[RECORD EXTRACTS — start]
(* ===== verification/Checkout.v ===== *)
(** The checkout page, src/client/src/pages/Checkout.tsx.

    [calculateTotalWithShipping] is the page's totals computation (one fee per
    distinct supplier, through a Set of the ids already charged);
    [handleSubmit] is the submit handler with its three early returns and
    the payload it builds; [page_step] is the page as a state machine over
    supplier choices, clicks on "Place Order", the outcome of the order
    request and the form's handlers (text inputs, document type, file
    input with its 10MB check, Remove, payment method, the empty-cart
    page's button), written against the cart context's interface
    [CartContextType]/[CartContextLaws] only.  A selected file is its name
    and size, the two fields the page reads. *)

From Stdlib Require Import ZArith QArith String List Bool Lia Permutation Setoid Morphisms.
From S2P Require Import Prelude JsNum Schema Cart.
Import ListNotations.

Module Checkout.
Import JsNum Schema CartContext.

(** [formatPrice] (58-61) *)
Definition formatPrice (price : PriceVal) : string := toFixed 2 (itemPrice price).

(** The result of [calculateTotalWithShipping] (79-83). *)
Record Totals : Type := mkTotals {
  subtotal : num;
  shipping : num;
  t_total : num
}.

(** JS truthiness of an optional supplier id: undefined and 0 are falsy. *)
Definition truthy_id (o : option Z) : bool :=
  match o with
  | Some z => negb (z =? 0)%Z
  | None => false
  end.

(** [SUPPLIERS.find(s => s.id === id)] (72) *)
Definition findSupplier (sid : Z) : option Supplier :=
  find (fun s => (s_id s =? sid)%Z) SUPPLIERS.

(** One iteration of the [forEach] (69-77) on the pair
    ([selectedSupplierIds], [shippingTotal]). *)
Definition shippingStep (acc : list Z * num) (item : CartItem) : list Z * num :=
  let '(selectedSupplierIds, shippingTotal) := acc in
  match selectedSupplierId item with
  | Some sid =>
      if truthy_id (Some sid) && negb (existsb (Z.eqb sid) selectedSupplierIds) then
        (sid :: selectedSupplierIds,
         match findSupplier sid with
         | Some supplier => add shippingTotal (shippingFee supplier)
         | None => shippingTotal
         end)
      else acc
  | None => acc
  end.

(** [calculateTotalWithShipping] (64-84) *)
Definition calculateTotalWithShipping (c : Cart) : Totals :=
  let subtotal := total c in
  let '(_, shippingTotal) := fold_left shippingStep (items c) ([], Fin 0) in
  mkTotals subtotal shippingTotal (add subtotal shippingTotal).

(** The fee a supplier id contributes: its table entry's, none when unknown. *)
Definition supplierFee (sid : Z) : num :=
  match findSupplier sid with
  | Some s => shippingFee s
  | None => Fin 0
  end.

(** The distinct truthy supplier ids of the lines, in order of first use,
    leaving out those already in [seen]. *)
Fixpoint distinctSuppliers (seen : list Z) (l : list CartItem) : list Z :=
  match l with
  | [] => []
  | it :: l' =>
      match selectedSupplierId it with
      | Some sid =>
          if truthy_id (Some sid) && negb (existsb (Z.eqb sid) seen)
          then sid :: distinctSuppliers (sid :: seen) l'
          else distinctSuppliers seen l'
      | None => distinctSuppliers seen l'
      end
  end.

(** ** Submission *)

(** One entry of [orderItemsPayload] (199-207). *)
Record OrderItemPayload : Type := mkOrderItemPayload {
  pl_productId : Z;
  pl_productName : string;
  pl_quantity : Z;
  pl_price : string;
  pl_supplierId : option Z
}.

(** [orderPayload] (209-218). *)
Record OrderPayload : Type := mkOrderPayload {
  pl_userId : Z;
  pl_totalAmount : string;
  pl_customerName : string;
  pl_customerEmail : string;
  pl_shippingAddress : string;
  pl_paymentMethod : string;
  pl_items : list OrderItemPayload
}.

(** [typeof item.price === 'string' ? item.price : item.price.toString()] *)
Definition priceString (p : PriceVal) : string :=
  match p with
  | PStr s => s
  | PNum n => numberToString n
  end.

Definition orderItemPayload (item : CartItem) : OrderItemPayload :=
  mkOrderItemPayload (productId item) (ci_name item) (quantity item)
    (priceString (ci_price item)) (selectedSupplierId item).

(** The [File] the file input yields, by the two fields the page reads. *)
Record FileInfo : Type := mkFileInfo {
  f_name : string;
  f_size : Z
}.

(** [10 * 1024 * 1024] (137) *)
Definition MAX_FILE_SIZE : Z := 10 * 1024 * 1024.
[RECORD EXTRACTS — finish]
◆ **ACTIVITY**
Return, please, the lines of the data from the first through the line containing "and size, the", both kept, exactly as they stand and nothing more.

◆ **ANSWER SECTION**
(* ===== verification/Checkout.v ===== *)
(** The checkout page, src/client/src/pages/Checkout.tsx.

    [calculateTotalWithShipping] is the page's totals computation (one fee per
    distinct supplier, through a Set of the ids already charged);
    [handleSubmit] is the submit handler with its three early returns and
    the payload it builds; [page_step] is the page as a state machine over
    supplier choices, clicks on "Place Order", the outcome of the order
    request and the form's handlers (text inputs, document type, file
    input with its 10MB check, Remove, payment method, the empty-cart
    page's button), written against the cart context's interface
    [CartContextType]/[CartContextLaws] only.  A selected file is its name
    and size, the two fields the page reads. *)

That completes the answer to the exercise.